Some studies suggest that large amounts of protein put too much pressure on the kidneys, which can cause issues.

However, studies have also concluded that these occurrences were linked to those with pre-existing kidney issues.

So, is there a definite link between how much protein you eat and kidney problems? Not necessarily.

Dehydration – Studies have also shown that individuals with extremely high protein levels were also severely dehydrated.

By simply drinking more water—especially for those who are highly active—can easily prevent hydration, and really has nothing to do with how much protein you eat and when.
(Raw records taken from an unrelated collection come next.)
(* ===== verification/Startup.v ===== *)
(** * Start of the provider (aws.go, aws_sdk.go, aws_utils.go, aws_sts.go)

    From the configuration file to the provider: the region, the clients of the SDK with
    their shared delays, the instance the process runs on and the id of the cluster.  The
    calls are those of the metadata service, the loading of the default configuration of the
    SDK and the calls of the provider. *)

From S2P Require Import Prelude GoLib Float Effects AwsApi Tags Config Cloud Regex Instances Topology InstancesV2 Sdk Backoff.
From Stdlib Require Import Ascii.
Import Strings Errors.

(** ** Amazon Resource Names (aws-sdk-go-v2/aws/arn) *)
Record ARN := mkARN {
  arn_Partition : string;
  arn_Service : string;
  arn_Region : string;
  arn_AccountID : string;
  arn_Resource : string
}.

Definition Parse (arn : string) : result ARN :=
  if negb (HasPrefix arn "arn:") then Err (Errorf "arn: invalid prefix" []) else
  match SplitN arn ":" 6 with
  | [_; partition; service; region; account; resource] => Ok (mkARN partition service region account resource)
  | _ => Err (Errorf "arn: not enough sections" [])
  end.

Definition IsARN (arn : string) : bool := HasPrefix arn "arn:" && (6 <=? length (Split arn ":")).

Definition GetSourceAccount (roleARN : string) : result string :=
  if negb (IsARN roleARN) then Err (Errorf "incorrect ARN format for role %s" [roleARN]) else
  match Parse roleARN with
  | Err err => Err err
  | Ok parsedArn => Ok (arn_AccountID parsedArn)
  end.

(** ** Regions *)
Definition is_alpha_byte (c : ascii) : bool := is_upper c || is_lower c.

(** Of the pattern after [^]: the text matched at the beginning. *)
Definition FindPrefix (r : re) (s : string) : string :=
  match backtrack r s ∅ (λ rest _, Some (take (len s - len rest) s)) with
  | Some found => found
  | None => ""
  end.

Definition azPattern : re :=
  Cat (Plus (Group 1 (Cat (Plus (Cls is_alpha_byte)) (Lit "-")))) (Plus (Cls is_digit)).

Definition azToRegion (az : string) : result string :=
  if len az <? 1 then Err (Errorf "invalid (empty) AZ" []) else
  let region := FindPrefix azPattern az in
  if String.eqb region "" then Err (Errorf "invalid AZ: %s" [az]) else Ok region.

(** ** Calls *)
Inductive startE : Type → Type :=
  | LoadDefaultConfig : startE unit
  | GetInstanceIdentityDocument : startE unit
  | ImdsGetRegion : startE string
  | ImdsGetMetadata (path : string) : startE (result string)  (** and reading the content *)
  | ProviderCall {R} (c : awsE R) : startE R.

Definition provider_calls (R : Type) (c : awsE R) : prog startE (result R) := call (ProviderCall c).

(** A copy of the configuration gets the region of the metadata service. *)
Definition getRegionFromMetadata (cfg : CloudConfig) : prog startE (result string) :=
  if negb (String.eqb (cfg_Zone cfg) "") then Ret (azToRegion (cfg_Zone cfg)) else
  if negb (String.eqb (cfg_Region cfg) "") then Ret (Ok (cfg_Region cfg)) else
  let! region := call ImdsGetRegion in Ret (GetRegion cfg region).2.

(** ** The clients of the SDK (aws_sdk.go) *)

(** What distinguishes a client; [sc_delayer] is the delayer its requests go through. *)
Record sdkClient := mkSdkClient {
  sc_service : string;
  sc_region : string;
  sc_role : option string;  (** the role it assumes *)
  sc_signing : list (string * string);  (** signing names and regions *)
  sc_delayer : nat
}.

(** The provider keeps pointers to delayers by region; a delayer is the place in
    [ap_delayers], which holds the delayers made so far. *)
Record awsSDKProvider := mkSDKProvider {
  ap_cfg : CloudConfig;
  ap_regionDelayers : gmap string nat;
  ap_delayers : list Backoff
}.

Definition newAWSSDKProvider (cfg : CloudConfig) : awsSDKProvider := mkSDKProvider cfg ∅ [].

(** The delayer of a region: a new one where there is none yet. *)
Definition getCrossRequestRetryDelay (now : Z) (p : awsSDKProvider) (regionName : string) :
    awsSDKProvider * nat :=
  match ap_regionDelayers p !! regionName with
  | Some delayer => (p, delayer)
  | None =>
     let delayer := length (ap_delayers p) in
     (mkSDKProvider (ap_cfg p) (<[regionName := delayer]> (ap_regionDelayers p))
        (ap_delayers p ++ [NewCrossRequestRetryDelay now]), delayer)
  end.

Section start.
Context {GR : GoRange} (compile : string → option (string → bool))
  (describeInstanceBatcher : list string → prog awsE (result (list Instance_))) (now : Z).

(** The delayer the middleware added to a client goes through. *)
Definition AddMiddleware (p : awsSDKProvider) (regionName : string) : awsSDKProvider * nat :=
  getCrossRequestRetryDelay now p regionName.

Definition serviceClient (serviceID : string) (endpointOpts : gmap string Override → string → list (string * string))
    (p : awsSDKProvider) (regionName : string) (role : option string) :
    prog startE (result (sdkClient * awsSDKProvider)) :=
  let? _ := call LoadDefaultConfig else (λ err, Errorf "unable to initialize AWS config: %v" [Error err]) in
  let (p, delayer) := AddMiddleware p regionName in
  Ret (Ok (mkSdkClient serviceID regionName role
             (endpointOpts (cfg_ServiceOverride (ap_cfg p)) regionName) delayer, p)).

(** [Compute] is a command of Rocq. *)
Definition Compute_ := serviceClient "EC2" GetEC2EndpointOpts.
Definition LoadBalancing := serviceClient "Elastic Load Balancing" GetELBEndpointOpts.
Definition LoadBalancingV2 := serviceClient "Elastic Load Balancing v2" GetELBV2EndpointOpts.
Definition KeyManagement := serviceClient "KMS" GetKMSEndpointOpts.

(** The endpoints set on the metadata client. *)
Definition Metadata (p : awsSDKProvider) : prog startE (result (list string)) :=
  let? _ := call LoadDefaultConfig else (λ err, Errorf "unable to initialize AWS config: %v" [Error err]) in
  let! _ := call GetInstanceIdentityDocument in
  Ret (Ok (GetIMDSEndpointOpts (cfg_ServiceOverride (ap_cfg p)))).

(** ** The instance of the process *)
Definition buildSelfAWSInstance (selfAWSInstance : option awsInstance) : prog startE (result awsInstance) :=
  match selfAWSInstance with
  | Some _ => Panic "do not call buildSelfAWSInstance directly"
  | None =>
     let? instanceIDMetadata := call (ImdsGetMetadata "instance-id")
       else (λ err, Errorf "error fetching instance-id from ec2 metadata service: %q" [Error err]) in
     match instanceIDMetadata with
     | Err err => Ret (Err (Errorf "unable to parse instance id: %q" [Error err]))
     | Ok instanceID =>
        let? instance := translate provider_calls (getInstanceByID describeInstanceBatcher instanceID)
          else (λ err, Errorf "error finding instance %s: %q" [instanceID; Error err]) in
        let! instance := no_panic instance in
        Ret (Ok (newAWSInstance instance))
     end
  end.

(** The first interface that has a VPC. *)
Fixpoint firstVPC (macPaths : list string) : prog startE (result string) :=
  match macPaths with
  | [] => Ret (Err (Errorf "could not find VPC ID in instance metadata" []))
  | macPath :: macPaths =>
     if len macPath =? 0 then firstVPC macPaths else
     let! vpcIDMetadata := call (ImdsGetMetadata ("network/interfaces/macs/" +:+ macPath +:+ "vpc-id")) in
     match vpcIDMetadata with
     | Ok (Ok vpcID) => Ret (Ok vpcID)
     | _ => firstVPC macPaths
     end
  end.

Definition findVPCID : prog startE (result string) :=
  let? macsMetadata := call (ImdsGetMetadata "network/interfaces/macs/")
    else (λ err, Errorf "could not list interfaces of the instance: %q" [Error err]) in
  match macsMetadata with
  | Err err => Ret (Err (Errorf "unable to parse macs: %q" [Error err]))
  | Ok macs => firstVPC (Split macs "010")
  end.

(** ** The provider *)
Definition with_families (cfg : CloudConfig) (families : list string) : CloudConfig :=
  mkCloudConfig (cfg_Zone cfg) (cfg_Region cfg) (cfg_VPC cfg) (cfg_SubnetID cfg) (cfg_RouteTableID cfg)
    (cfg_RoleARN cfg) (cfg_SourceARN cfg) (cfg_KubernetesClusterTag cfg) (cfg_KubernetesClusterID cfg)
    (cfg_DisableSecurityGroupIngress cfg) (cfg_ElbSecurityGroup cfg) families (cfg_HealthProbeMode cfg)
    (cfg_HealthProbePort cfg) (cfg_HealthProbePath cfg) (cfg_SupportedTopologyInstanceTypePattern cfg)
    (cfg_NLBSecurityGroupMode cfg) (cfg_ServiceOverride cfg).

Definition with_overrides (cfg : CloudConfig) (overrides : gmap string Override) : CloudConfig :=
  mkCloudConfig (cfg_Zone cfg) (cfg_Region cfg) (cfg_VPC cfg) (cfg_SubnetID cfg) (cfg_RouteTableID cfg)
    (cfg_RoleARN cfg) (cfg_SourceARN cfg) (cfg_KubernetesClusterTag cfg) (cfg_KubernetesClusterID cfg)
    (cfg_DisableSecurityGroupIngress cfg) (cfg_ElbSecurityGroup cfg) (cfg_NodeIPFamilies cfg) (cfg_HealthProbeMode cfg)
    (cfg_HealthProbePort cfg) (cfg_HealthProbePath cfg) (cfg_SupportedTopologyInstanceTypePattern cfg)
    (cfg_NLBSecurityGroupMode cfg) overrides.

(** The cluster is named in the configuration. *)
Definition tagged (cfg : CloudConfig) : bool :=
  negb (String.eqb (cfg_KubernetesClusterTag cfg) "") || negb (String.eqb (cfg_KubernetesClusterID cfg) "").

(** The process runs outside of the account of the nodes. *)
Definition elsewhere (cfg : CloudConfig) : bool :=
  negb (String.eqb (cfg_VPC cfg) "") &&
  (negb (String.eqb (cfg_SubnetID cfg) "") || negb (String.eqb (cfg_RoleARN cfg) "")) && tagged cfg.

(** The provider that was started, with its topology manager and its clients. *)
Record started := mkStarted {
  st_cloud : Cloud;
  st_topology : instanceTopologyManager;
  st_clients : list sdkClient;
  st_provider : awsSDKProvider
}.

(** [awsCloud.tagging], from the configuration or the tags of the instance. *)
Definition initTagging (cfg : CloudConfig) (self : awsInstance) : prog startE (result awsTagging) :=
  let answer (r : awsTagging * result unit) := match r with (t, Ok _) => Ok t | (_, Err err) => Err err end in
  if tagged cfg then
    Ret (answer (init (mkTagging "" false) (cfg_KubernetesClusterTag cfg) (cfg_KubernetesClusterID cfg)))
  else
    let? info := translate provider_calls (describeInstance (aw_awsID self)) in
    Ret (answer (initFromTags (mkTagging "" false) (i_Tags info))).

Definition newAWSCloud2 (cfg : CloudConfig) (p : awsSDKProvider) (credentials : option string) :
    prog startE (result started) :=
  let? _ := Metadata p else (λ err, Errorf "error creating AWS metadata client: %q" [Error err]) in
  let? regionName := getRegionFromMetadata cfg in
  let? (ec2, p) := Compute_ p regionName credentials
    else (λ err, Errorf "error creating AWS EC2 client: %v" [Error err]) in
  let? (elb, p) := LoadBalancing p regionName credentials
    else (λ err, Errorf "error creating AWS ELB client: %v" [Error err]) in
  let? (elbv2, p) := LoadBalancingV2 p regionName credentials
    else (λ err, Errorf "error creating AWS ELBV2 client: %v" [Error err]) in
  let? (kms, p) := KeyManagement p regionName credentials
    else (λ err, Errorf "error creating AWS key management client: %v" [Error err]) in
  let! topology := no_panic (NewInstanceTopologyManager compile cfg) in
  let? (self, vpcID) :=
    (if elsewhere cfg then
       Ret (Ok (mkAwsInstance "" "master-dummy" "" (cfg_VPC cfg) (cfg_SubnetID cfg) "", cfg_VPC cfg))
     else let? self := buildSelfAWSInstance None in Ret (Ok (self, aw_vpcID self))) in
  let? tagging := initTagging cfg self in
  let cfg := match cfg_NodeIPFamilies cfg with [] => with_families cfg ["ipv4"] | _ => cfg end in
  Ret (Ok (mkStarted (mkCloud cfg regionName vpcID tagging self) topology [ec2; elb; elbv2; kms] p)).

(** The instance of a node, or that of the process. *)
Definition getFullInstance (odd_authority : string → bool) (nodeInformer : informer) (c : Cloud) (nodeName : string) :
    prog awsE (result (awsInstance * option Instance_)) :=
  if String.eqb nodeName "" then
    let? instance := getInstanceByID describeInstanceBatcher (aw_awsID (c_selfAWSInstance c)) in
    Ret (Ok (c_selfAWSInstance c, instance))
  else
    let? instance := getInstanceByNodeName odd_authority describeInstanceBatcher c nodeInformer nodeName in
    Ret (Ok (newAWSInstance instance, Some instance)).

(** [CurrentNodeName] *)
Definition CurrentNodeName (c : Cloud) (hostname : string) : result string :=
  Ok (aw_nodeName (c_selfAWSInstance c)).

(** ** From the configuration file

    [ReadInto] is the parser of the file (gcfg). *)
Context (ReadInto : string → result CloudConfig).

Definition readAWSCloudConfig (cloudConfig : option string) : result CloudConfig :=
  match cloudConfig with
  | Some text => ReadInto text
  | None => Ok empty_config
  end.

(** The client of STS: its region and the headers its requests carry. *)
Record stsClient := mkStsClient { sts_region : string; sts_headers : gmap string string }.

Definition NewStsClient (region roleARN sourceARN : string) : prog startE (result stsClient) :=
  let? _ := call LoadDefaultConfig in
  match Parse roleARN with
  | Err err => Ret (Err err)
  | Ok parsedSourceArn =>
     let reqHeaders := {["x-amz-source-account" := arn_AccountID parsedSourceArn]} in
     Ret (Ok (mkStsClient region
       (if negb (String.eqb sourceARN "") then <["x-amz-source-arn" := sourceARN]> reqHeaders else reqHeaders)))
  end.

(** The function registered for the provider. *)
Definition newProvider (config : option string) : prog startE (result started) :=
  match readAWSCloudConfig config with
  | Err err => Ret (Err (Errorf "unable to read AWS cloud provider config file: %v" [Error err]))
  | Ok cfg =>
     let '(overrides, valid) := ValidateOverrides (cfg_ServiceOverride cfg) in
     let cfg := with_overrides cfg overrides in
     match valid with
     | Err err => Ret (Err (Errorf "unable to validate custom endpoint overrides: %v" [Error err]))
     | Ok _ =>
        let? _ := Metadata (newAWSSDKProvider cfg)
          else (λ err, Errorf "error creating AWS metadata client: %q" [Error err]) in
        let? regionName := getRegionFromMetadata cfg in
        let? creds :=
          (if negb (String.eqb (cfg_RoleARN cfg) "") then
             let? _ := NewStsClient regionName (cfg_RoleARN cfg) (cfg_SourceARN cfg)
               else (λ err, Errorf "unable to create sts v2 client: %v" [Error err]) in
             Ret (Ok (Some (cfg_RoleARN cfg)))
           else Ret (Ok None)) in
        newAWSCloud2 cfg (newAWSSDKProvider cfg) creds
     end
  end.
End start.
Lemma wp_newAWSCloud2 cfg role t :
  wp (newAWSCloud2 compile describeInstanceBatcher now cfg (newAWSSDKProvider cfg) role) (ready_or_error cfg role) t.
Proof.
  unfold newAWSCloud2. rewrite wp_try_with. apply wp_Metadata; [intros u0 _|done].
  rewrite wp_try. apply wp_getRegion; [intros u1 region Hregion|done].
  rewrite wp_try_with. apply wp_serviceClient; [intros ev1 c1 S1 R1 L1 D1|done].
  rewrite wp_try_with. apply wp_serviceClient; [intros ev2 c2 S2 R2 L2 D2|done].
  rewrite wp_try_with. apply wp_serviceClient; [intros ev3 c3 S3 R3 L3 D3|done].
  rewrite wp_try_with. apply wp_serviceClient; [intros ev4 c4 S4 R4 L4 D4|done].
  rewrite wp_bind. destruct (NewInstanceTopologyManager compile cfg) as [topology|]; cbn [no_panic wp andThen]; [|done].
  rewrite wp_try. eapply wp_mono; [apply wp_place|]. intros t' [ [ [self vpcID]|e]|w] [ [u2 ->] Hplace]; [|done..].
  rewrite wp_try. eapply wp_mono; [apply wp_initTagging|]. intros t'' [ [tagging|e]|w] [ [u3 ->] Htag]; [|done..].
  destruct Htag as [Hid Hnamed], Hplace as [Hplace Hlisted]. cbn [wp ready_or_error].
  split; [|intros Hb He; by apply listed_at_app, Hlisted]. split; cbn [st_cloud st_topology st_clients st_provider
    c_region c_selfAWSInstance c_vpcID c_tagging c_cfg].
  - repeat (exact Hregion || apply chosen_mono).
  - by apply placed_mono.
  - done.
  - exact Hnamed.
  - by destruct (cfg_NodeIPFamilies cfg) eqn:E; cbn [with_families cfg_NodeIPFamilies]; rewrite ?E.
  - by destruct (cfg_NodeIPFamilies cfg).
  - cbn [fmap list_fmap]. by rewrite S1, S2, S3, S4.
  - by repeat constructor.
  - exists 0. destruct (AddMiddleware_first cfg region) as [H1 E1].
    destruct (AddMiddleware_again _ _ H1) as [H2 E2]. destruct (AddMiddleware_again _ _ H2) as [H3 E3].
    destruct (AddMiddleware_again _ _ H3) as [[H4 H5] E4]. rewrite H4, H5.
    split_and!; [|done..]. by repeat (constructor; [congruence|]).
Qed.

(** ** From the configuration file *)
Context (ReadInto : string → result CloudConfig).

Lemma newProvider_reads config :
  (∀ ids, all_calls (λ ev, readonly (ev_call ev) = true) (describeInstanceBatcher ids)) →
  all_calls (λ ev, readonly_start (ev_call ev) = true)
    (newProvider compile describeInstanceBatcher now ReadInto config).
Proof.
  intros Hb. unfold newProvider, Metadata, getRegionFromMetadata, NewStsClient.
  repeat first [apply newAWSCloud2_reads, Hb | (split; [done|]) | calls_step]; try done.
Qed.

(** The role the clients of the provider assume. *)
Definition configured_role (cfg : CloudConfig) : option string :=
  if String.eqb (cfg_RoleARN cfg) "" then None else Some (cfg_RoleARN cfg).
Weight Gain – Many individuals who want to lose weight, and spend a great deal of time paying attention to what they eat and all of their free time at the gym will absolutely shed weight and burn fat.

However, as individuals continue this routine, the body will begin converting food into energy, building muscle. Remember, muscle weighs more than fat.

If you are working hard at the gym and to stick to your diet, but you stopped seeing the scale move weeks ago, then this is likely because you have begun replacing fat with muscle.

So, weight loss that is associated with an increased protein intake isn’t necessarily a bad thing.

All in all, the human body can handle consuming and digesting large amounts of protein at once, so don’t worry too much about how much protein you eat in one sitting.

Yes, there are some things to watch out for when increasing your protein intake, but none of these reasons by any means should keep you from consuming protein.



In conclusion, regardless of whether you want to try a low-carbohydrate diet, high-protein diet, low-calorie diet or a combination of both the three, the best weight-loss diet is one that is rich with high-quality protein sources.

Determining the ideal weight-loss diet or high protein diet really depends on YOU—your gender, your body type, your age, your health and fitness levels and your weight-loss goals.

Furthermore, if you have specific dietary preferences or if you are a vegan or a vegetarian, then getting high-quality protein sources is more of a challenge, but with the information we have supplied in this article, you are now armed with information on the best plant-based protein to include in every meal.

All in all, increasing your protein intake and reducing caloric intake isn’t necessarily dangerous, as long as you are smart about what you eat, how much, and how well you stay hydrated.

Regardless of your dietary preferences, body type or fitness level, increasing protein intake will help burn fat, build muscle mass, and help you lose weight.